Pesquisas apontam que esses planetas podem diferir significativamente da Terra, Vênus e Marte. Eles podem conter minerais que não têm nada a ver com os que existem no Sistema Solar, aponta portal Science Alert.
De fato, os minerais são tão ímpares que os cientistas tiveram que inventar novos termos para classificá-los. Cientistas estudam os planetas analisando a atmosfera em torno de estrelas anãs brancas.
Estes astros completaram o seu ciclo de vida e os planetas à sua volta foram destruídos. No entanto, segundo astrônomos, na atmosfera permanecem fragmentos de planetas e asteroides mortos.
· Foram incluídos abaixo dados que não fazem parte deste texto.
(** Any free slot can serve as the end of the ring. *)
Lemma chained_rebase t b i : chained t b (-1) -> 0 <= i < NEIGHBOUR_CAPACITY -> ne_in_use (slot t i) = false ->
  chained t (at_rank i 1) (-1).
Proof.
  intros Hch Hi Hfree r Hr Hne Hu. set (j := at_rank (at_rank i 1) r) in *.
  assert (Hj : 0 <= j < NEIGHBOUR_CAPACITY) by apply at_rank_range.
  destruct (Hch (rank_of b j) (rank_of_range b j)) as [Hle Hp]; [rewrite at_rank_of by done; done|by rewrite at_rank_of|].
  rewrite at_rank_of in Hle, Hp by done. set (home := key_home (entry_key (slot t j))) in *.
  assert (Hh : 0 <= home < NEIGHBOUR_CAPACITY) by apply key_home_range.
  assert (Hnot : ~ (rank_of b home <= rank_of b i < rank_of b j)).
  { intros Hin. specialize (Hp _ Hin). rewrite at_rank_of in Hp by done. congruence. }
  assert (Hji : j <> i) by (intros ->; congruence).
  assert (Hrank : r = rank_of (at_rank i 1) j) by (symmetry; apply rank_of_at; done).
  assert (Hd : rank_of (at_rank i 1) j - rank_of (at_rank i 1) home = rank_of b j - rank_of b home).
  { clear -Hle Hnot Hji Hj Hh Hi. ring_lia. }
  split; [lia|]. intros q Hq.
  replace (at_rank (at_rank i 1) q) with (at_rank b (rank_of b home + (q - rank_of (at_rank i 1) home))).
  { apply Hp. lia. }
  clear -Hh Hi. ring_lia.
Qed.

Lemma chained_store_free t b i e n : length t = Z.to_nat NEIGHBOUR_CAPACITY -> chained t b (-1) ->
  ne_in_use (slot t i) = false -> ne_in_use e = true ->
  0 <= n < NEIGHBOUR_CAPACITY -> i = at_rank (key_home (entry_key e)) n ->
  (forall q, 0 <= q < n -> ne_in_use (slot t (at_rank (key_home (entry_key e)) q)) = true) ->
  chained (set_slot t i e) (at_rank i 1) (-1).
Proof.
  intros Hl Hch Hfree He Hn Hi Hpath.
  assert (Hi' : 0 <= i < NEIGHBOUR_CAPACITY) by (rewrite Hi; apply at_rank_range).
  assert (Hre := chained_rebase t b i Hch Hi' Hfree). set (b' := at_rank i 1) in *.
  assert (Hs : forall j, 0 <= j < NEIGHBOUR_CAPACITY -> slot (set_slot t i e) j = if decide (i = j) then e else slot t j)
    by (intros; apply slot_set_slot; [done|done|lia]).
  assert (Hmono : forall j, 0 <= j < NEIGHBOUR_CAPACITY -> ne_in_use (slot t j) = true -> ne_in_use (slot (set_slot t i e) j) = true).
  { intros j Hj Hu. rewrite Hs by done. by destruct (decide (i = j)). }
  intros r Hr Hne Hu. rewrite Hs in * by apply at_rank_range. destruct (decide (i = at_rank b' r)) as [Ei|Ei].
  - assert (Hr63 : r = NEIGHBOUR_CAPACITY - 1) by (clear -Ei Hr Hi'; unfold b' in *; ring_lia).
    assert (Hh := key_home_range (entry_key e)). split; [assert (X := rank_of_range b' (key_home (entry_key e))); lia|].
    intros q Hq. apply Hmono; [apply at_rank_range|].
    replace (at_rank b' q) with (at_rank (key_home (entry_key e)) (q - rank_of b' (key_home (entry_key e)))).
    + apply Hpath. clear -Hi Hq Hr63 Hn Hh Hi'. unfold b' in *. ring_lia.
    + clear -Hh Hi'. unfold b' in *. ring_lia.
  - destruct (Hre r Hr Hne Hu) as [Hle Hp]. split; [done|]. intros q Hq. apply Hmono; [apply at_rank_range|]. by apply Hp.
Qed.

(** Storing into the slot [find_slot] returned is inserting into the map. *)
Lemma represents_store t m i e : represents t m -> find_slot t (ne_netif_id e) (ne_ip_be e) = Some i ->
  ne_in_use e = true -> represents (set_slot t i e) (<[entry_key e := entry_value e]> m).
Proof.
  intros Hrep Hf He. pose proof Hrep as (Hl & Hc & b & Hb & Hch). split; [by rewrite length_set_slot|].
  destruct (m !! entry_key e) as [v|] eqn:Em.
  - destruct (find_slot_present t m Hrep _ _ _ Em) as (i' & Hf' & Hi & Hu & Hk & _). rewrite Hf in Hf'. injection Hf' as <-.
    split; [apply contents_store; try done; by rewrite Hu|]. exists b. split; [done|]. by apply chained_store_used.
  - assert (Ha := find_slot_absent t m Hrep _ _ Em). rewrite Hf in Ha. destruct Ha as (Hfree & n & Hn & Hi & Hp).
    assert (Hi' : 0 <= i < NEIGHBOUR_CAPACITY) by (rewrite Hi; apply at_rank_range).
    split; [apply contents_store; try done; by rewrite Hfree|]. exists (at_rank i 1). split; [apply at_rank_range|].
    exact (chained_store_free t b i e n Hl Hch Hfree He Hn Hi Hp).
Qed.

(** * Lemmas: closing the gap after a deletion *)

(** While the loop runs, slot [hole] is stale and the others hold the result. *)
Definition gap_inv (t : neighbour_table) (b hole : Z) (m : neighbour_map) : Prop :=
  length t = Z.to_nat NEIGHBOUR_CAPACITY /\ 0 <= hole < NEIGHBOUR_CAPACITY /\ ne_in_use (slot t hole) = true /\
  contents t hole m /\ chained t b hole.

(** Home rank of the entry at rank [r]. *)
Definition home_rank (t : neighbour_table) (b r : Z) : Z := rank_of b (key_home (entry_key (slot t (at_rank b r)))).

(** The entries between the hole and rank [x] do not probe across the hole. *)
Definition scanned (t : neighbour_table) (b hole x : Z) : Prop :=
  forall r, rank_of b hole < r < x -> ne_in_use (slot t (at_rank b r)) = true -> rank_of b hole < home_rank t b r.

Section gap.
Context (b : Z) (m : neighbour_map).

Lemma gap_home t hole r : gap_inv t b hole m -> 0 <= r < NEIGHBOUR_CAPACITY -> r <> rank_of b hole ->
  ne_in_use (slot t (at_rank b r)) = true ->
  0 <= home_rank t b r <= r /\ forall q, home_rank t b r <= q < r -> ne_in_use (slot t (at_rank b q)) = true.
Proof.
  intros (_ & Hh & _ & _ & Hch) Hr Hne Hu. assert (Hn : at_rank b r <> hole).
  { intros <-. rewrite rank_of_at in Hne by done. done. }
  destruct (Hch r Hr Hn Hu) as [Hle Hp]. split; [|done].
  split; [|done]. apply rank_of_range.
Qed.

(** Clearing the hole once nothing probes across it. *)
Lemma gap_close t hole : gap_inv t b hole m -> 0 <= b < NEIGHBOUR_CAPACITY -> scanned t b hole NEIGHBOUR_CAPACITY ->
  represents (set_slot t hole zero_neighbour_entry) m.
Proof.
  intros Hg Hb Hsc. pose proof Hg as (Hl & Hh & Hu & [Hc Huniq] & Hch).
  assert (Hs : forall j, 0 <= j < NEIGHBOUR_CAPACITY -> slot (set_slot t hole zero_neighbour_entry) j =
    if decide (hole = j) then zero_neighbour_entry else slot t j) by (intros; apply slot_set_slot; [done|done|lia]).
  split; [by rewrite length_set_slot|]. split; [split|].
  - intros k v. rewrite Hc. split; intros (i & Hi & Hne & Hui & Hk & Hv); exists i.
    + rewrite Hs, decide_False by congruence. split; [done|]. split; [lia|done].
    + rewrite Hs in * by done. destruct (decide (hole = i)); [done|]. split; [done|]. split; [congruence|done].
  - intros i j Hi Hj _ _ Hui Huj Hk. rewrite !Hs in * by done.
    destruct (decide (hole = i)), (decide (hole = j)); try done. by apply Huniq.
  - exists b. split; [done|]. intros r Hr _ Hur. rewrite Hs in * by apply at_rank_range.
    destruct (decide (hole = at_rank b r)) as [|Hne]; [done|].
    assert (Hrne : r <> rank_of b hole) by (intros ->; rewrite at_rank_of in Hne by done; done).
    destruct (gap_home t hole r Hg Hr Hrne Hur) as [Hle Hp]. unfold home_rank in *. split; [lia|].
    intros q Hq. rewrite Hs by apply at_rank_range. destruct (decide (hole = at_rank b q)) as [Hq'|]; [exfalso|by apply Hp].
    assert (Hqr : rank_of b hole = q) by (rewrite Hq'; apply rank_of_at; lia).
    specialize (Hsc r ltac:(lia) Hur). unfold home_rank in Hsc. lia.
Qed.

(** Past the end of the ring nothing moves any more. *)
Lemma close_gap_wrapped n t hole r : gap_inv t b hole m -> 0 <= r -> r + Z.of_nat n <= rank_of b hole ->
  close_gap n t hole (at_rank b r) = (t, hole).
Proof.
  intros Hg. revert r. induction n as [|n IH]; intros r Hr Hn; [done|]. cbn [close_gap].
  assert (HH := rank_of_range b hole). destruct (ne_in_use (slot t (at_rank b r))) eqn:Hu; bsimpl; [|done].
  destruct (gap_home t hole r Hg ltac:(lia) ltac:(lia) Hu) as [Hle _]. unfold home_rank in Hle.
  change (home_slot _ _) with (key_home (entry_key (slot t (at_rank b r)))).
  assert (Hk := key_home_range (entry_key (slot t (at_rank b r)))). destruct Hg as (_ & Hh & _).
  rewrite at_rank_succ.
  destruct (Z.leb_spec ((at_rank b r - hole + NEIGHBOUR_CAPACITY) mod NEIGHBOUR_CAPACITY)
    ((at_rank b r - key_home (entry_key (slot t (at_rank b r))) + NEIGHBOUR_CAPACITY) mod NEIGHBOUR_CAPACITY)) as [Hc|Hc].
  - exfalso. revert Hc Hle Hn HH Hk Hh. generalize (key_home (entry_key (slot t (at_rank b r)))) as k. intros k Hc Hle Hn HH Hk Hh.
    clear -Hc Hle Hn HH Hk Hh Hr. ring_lia.
  - apply IH; lia.
Qed.

(** The comparison of the loop asks whether the entry probes across the hole. *)
Lemma gap_test hole x k : 0 <= hole < NEIGHBOUR_CAPACITY -> 0 <= k < NEIGHBOUR_CAPACITY ->
  rank_of b hole < x < NEIGHBOUR_CAPACITY -> rank_of b k <= x ->
  ((at_rank b x - hole + NEIGHBOUR_CAPACITY) mod NEIGHBOUR_CAPACITY <=?
   (at_rank b x - k + NEIGHBOUR_CAPACITY) mod NEIGHBOUR_CAPACITY) = (rank_of b k <=? rank_of b hole).
Proof.
  intros Hh Hk Hx Hle. apply eq_bool_prop_intro. rewrite !Is_true_true, !Z.leb_le.
  split; intros; ring_lia.
Qed.

(** Moving the entry at [x] into the hole. *)
Lemma gap_move t hole x : gap_inv t b hole m -> rank_of b hole < x < NEIGHBOUR_CAPACITY ->
  ne_in_use (slot t (at_rank b x)) = true -> home_rank t b x <= rank_of b hole ->
  gap_inv (set_slot t hole (slot t (at_rank b x))) b (at_rank b x) m.
Proof.
  intros Hg Hx Hu Hle. pose proof Hg as (Hl & Hh & Huh & [Hc Huniq] & Hch).
  assert (HH := rank_of_range b hole).
  assert (Hxh : at_rank b x <> hole) by (intros E; assert (rank_of b hole = x) by (rewrite <- E; apply rank_of_at; lia); lia).
  set (i := at_rank b x) in *. assert (Hi : 0 <= i < NEIGHBOUR_CAPACITY) by apply at_rank_range.
  set (t' := set_slot t hole (slot t i)).
  assert (Hs : forall j, 0 <= j < NEIGHBOUR_CAPACITY -> slot t' j = if decide (hole = j) then slot t i else slot t j)
    by (intros; apply slot_set_slot; [done|done|lia]).
  assert (Hused : forall j, 0 <= j < NEIGHBOUR_CAPACITY -> ne_in_use (slot t j) = true -> ne_in_use (slot t' j) = true)
    by (intros j Hj Huj; rewrite Hs by done; by destruct (decide _)).
  split; [unfold t'; by rewrite length_set_slot|]. split; [done|]. split; [by apply Hused|]. split; [split|].
  - intros k v. rewrite Hc. split; intros (j & Hj & Hne & Huj & Hkj & Hvj).
    + destruct (decide (j = i)) as [->|Hji].
      * exists hole. rewrite Hs, decide_True by done. split; [done|]. split; [congruence|done].
      * exists j. rewrite Hs, decide_False by congruence. done.
    + rewrite Hs in * by done. destruct (decide (hole = j)) as [<-|].
      * exists i. done.
      * exists j. split; [done|]. split; [congruence|done].
  - intros j1 j2 H1 H2 Hn1 Hn2 Hu1 Hu2 Hk. rewrite !Hs in * by done.
    destruct (decide (hole = j1)) as [<-|], (decide (hole = j2)) as [<-|]; [done|..].
    + exfalso. apply Hn2. symmetry. apply Huniq; first [done | congruence].
    + exfalso. apply Hn1. apply Huniq; first [done | congruence].
    + apply Huniq; first [done | congruence].
  - intros r Hr Hne Hur. rewrite Hs in * by apply at_rank_range.
    destruct (decide (hole = at_rank b r)) as [Er|Er].
    + assert (Hrr : rank_of b hole = r) by (rewrite Er; by apply rank_of_at).
      destruct (gap_home t hole x Hg ltac:(lia) ltac:(lia) Hu) as [_ Hp]. unfold home_rank in *. fold i in Hp, Hle |- *.
      split; [lia|]. intros q Hq. apply Hused; [apply at_rank_range|]. apply Hp. lia.
    + assert (Hrr : r <> rank_of b hole) by (intros ->; rewrite at_rank_of in Er by done; done).
      destruct (gap_home t hole r Hg Hr Hrr Hur) as [Hle' Hp]. unfold home_rank in *. split; [lia|].
      intros q Hq. apply Hused; [apply at_rank_range|]. by apply Hp.
Qed.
O estudo destes exoplanetas destruídos se chama necroplanetologia.
Estrelas semelhantes ao Sol se convertem em anãs brancas quando atingem o fim de vida na sequência principal, fazendo com que o seu núcleo colapse se transformando em um objeto ultradenso e muito brilhante.
Enquanto isso, a sua camada externa se expande como uma enorme bolha de gases quentes.
Surpreendentemente, os exoplanetas podem sobreviver a este processo – mas as suas órbitas podem mudar, tornando-se instáveis e resultando em perturbação de marés – ou seja, quando o campo gravitacional da estrela rompe o exoplaneta, e acreção – quando os fragmentos do exoplaneta destruído caem sobre a estrela.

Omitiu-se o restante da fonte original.